A CTA bus stops for a passenger near Union Station.   Photo: Phil Velasquez/Chicago Tribune

1. More Than Police Bullets Killed Laquan McDonald

The 17-year-old was a ward of the state, had twice been removed from his home by DCFS, and was allegedly molested in foster homes. But he was in school, working, and on track before his death. The Sun-Times profiles his short life.

2. Gliniewicz’s Final Hours As He Staged His “Hero” Cop Death

How the Fox Lake officer carefully, and for a time successfully, fooled his department. The Daily Herald retraces his steps.

3. Steve Kerr Q&A: 2015–2016 Warriors vs. 1995–96 Bulls

He played with Michael Jordan on one of the best NBA teams ever; now he’s coaching one. So who’s better? ESPN asks Kerr the hard questions.

4. What’s in a Vowel? In Search of the Disappearing Short-A Rising

Where did the “Midwestern” accent come from…and why is it vanishing? Belt Magazine listens in.

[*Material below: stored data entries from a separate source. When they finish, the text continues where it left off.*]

Ltac any_word_step :=
  first
    [ progress cbn [run star matchHere Chr hd_error isWordOpt app option_map fst
                    xorb negb andb orb List.length inWords existsb JS.eqb]
    | closed_bool
    | match goal with
      | H : isWordChar ?c = _ |- context [isWordChar ?c] => rewrite H
      | |- context [N.eqb ?k ?c] =>
          is_var c; destruct (N.eqb_spec k c);
          [subst c; try congruence;
           try match goal with
               | H : isWordChar _ = false |- _ => vm_compute in H; discriminate H
               end
          |]
      | |- context [N.eqb ?c ?k] =>
          is_var c; destruct (N.eqb_spec c k);
          [subst c; try congruence;
           try match goal with
               | H : isWordChar _ = false |- _ => vm_compute in H; discriminate H
               end
          |]
      | H : forallb isWordChar ?w = true |- context [?w ++ _] =>
          is_var w; destruct w;
          [clear H
          |cbn [forallb] in H; apply andb_prop in H;
           let Hc := fresh "Hc" in destruct H as [Hc H]]
      | H : isWordOpt (hd_error ?rest) = false |- context [?rest] =>
          is_var rest; destruct rest; cbn [hd_error isWordOpt] in H
      end ].

Ltac any_word_cases Hp Hne Hw :=
  match type of Hw with
  | forallb isWordChar ?w = true =>
      destruct w; [congruence|]; clear Hne;
      cbn [forallb] in Hw; apply andb_prop in Hw;
      let Hc := fresh "Hc" in destruct Hw as [Hc Hw];
      unfold matchHere; repeat closed_bool;
      cbn [Lit]; cbn [run Chr app hd_error isWordOpt]; rewrite Hp;
      repeat any_word_step; reflexivity
  end.

Lemma re_mun_run (prev : option N) (w rest : jsstring) :
  isWordOpt prev = false -> w <> [] -> forallb isWordChar w = true ->
  isWordOpt (hd_error rest) = false ->
  option_map fst (matchHere re_mun prev (w ++ rest))
  = if inWords ["mun"]%string w then Some (List.length w) else None.
Proof.
  intros Hp Hne Hw Hr. unfold re_mun. any_word_cases Hp Hne Hw.
Qed.

Lemma re_judet_run (prev : option N) (w rest : jsstring) :
  isWordOpt prev = false -> w <> [] -> forallb isWordChar w = true ->
  isWordOpt (hd_error rest) = false ->
  option_map fst (matchHere re_judet prev (w ++ rest))
  = if inWords ["judt"; "judet"; "judtul"; "judetul"]%string w
    then Some (List.length w) else None.
Proof.
  intros Hp Hne Hw Hr. unfold re_judet. any_word_cases Hp Hne Hw.
Qed.

Lemma re_sect_run (prev : option N) (w rest : jsstring) :
  isWordOpt prev = false -> w <> [] -> forallb isWordChar w = true ->
  isWordOpt (hd_error rest) = false ->
  option_map fst (matchHere re_sect prev (w ++ rest))
  = if inWords ["sect"; "sector"; "sectorul"]%string w
    then Some (List.length w) else None.
Proof.
  intros Hp Hne Hw Hr. unfold re_sect. any_word_cases Hp Hne Hw.
Qed.

Lemma onWord_wordChars (l : list string) (to : string) (w : jsstring) :
  forallb isWordChar (str to) = true -> forallb isWordChar w = true ->
  forallb isWordChar (onWord (expandWord l to) w) = true.
Proof.
  intros Hto Hw. destruct w as [|c w]; [reflexivity|].
  cbn [onWord]. unfold expandWord. destruct (inWords l (c :: w)); assumption.
Qed.

Lemma onWords_wordTokens (l : list string) (to : string)
    (t : list (jsstring * N) * jsstring) :
  forallb isWordChar (str to) = true -> wordTokens t ->
  wordTokens (onWords (expandWord l to) t).
Proof.
  intros Hto [Hps Hlast]. unfold wordTokens, onWords. cbn [fst snd].
  split; [|apply onWord_wordChars; assumption].
  induction Hps as [|p ps [Hw Hd] Hps IH]; cbn [List.map]; constructor; auto.
  cbn [fst snd]. split; [apply onWord_wordChars; assumption | exact Hd].
Qed.

Lemma onWord_onWord (f g : jsstring -> jsstring) (w : jsstring) :
  (forall v, v <> [] -> g v <> []) ->
  onWord f (onWord g w) = onWord (fun v => f (g v)) w.
Proof.
  intros Hg. destruct w as [|c w]; [reflexivity|]. cbn [onWord].
  specialize (Hg (c :: w) ltac:(discriminate)).
  destruct (g (c :: w)); [congruence | reflexivity].
Qed.

Lemma onWords_onWords (f g : jsstring -> jsstring)
    (t : list (jsstring * N) * jsstring) :
  (forall v, v <> [] -> g v <> []) ->
  onWords f (onWords g t) = onWords (fun v => f (g v)) t.
Proof.
  intros Hg. unfold onWords. cbn [fst snd]. rewrite map_map.
  rewrite (@onWord_onWord f g (snd t) Hg). f_equal.
  apply map_ext. intros p. cbn [fst snd].
  rewrite (@onWord_onWord f g (fst p) Hg). reflexivity.
Qed.

Lemma expandWord_nonempty (l : list string) (to : string) (v : jsstring) :
  str to <> [] -> v <> [] -> expandWord l to v <> [].
Proof.
  intros Hto Hv. unfold expandWord. destruct (inWords l v); assumption.
Qed.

5. When Do CTA Buses Break Even?

It takes a lot—at an average fare of $1, the break-even point is 132 riders in an hour. WBEZ runs the numbers.

6. Chicago’s Speed Cameras Are a Mess. Is There a Better Way?

If saving kids is the point, we should look to the Dutch for ideas. Chicago magazine explains.

7. How Chicago Tried to Cover Up a Police Execution

An officer has been charged with murder in the shooting of Laquan McDonald. It was a long time coming. The Chicago Reporter goes through the timeline.

8. How MacArthur Geniuses Handle Their Money Windfall

The Chicago-based foundation gives $625,000 to recipients of its “Genius Grants.” What happens next? The New York Times asks them.

9. Amid Growing Youth Violence in Chicago, One Woman Offers a Safety Net

Kids Off the Block began when a woman in Roseland just started inviting kids into her house. NPR profiles Diane Latiker.

10. How Mike Reed Turned His Encounter with Neo-Nazis into Flesh and Bone

The jazz drummer and his band ended up in the middle of a riot in the Czech Republic. Now he’s using music to explore the experience, and himself. Chicago previews his work.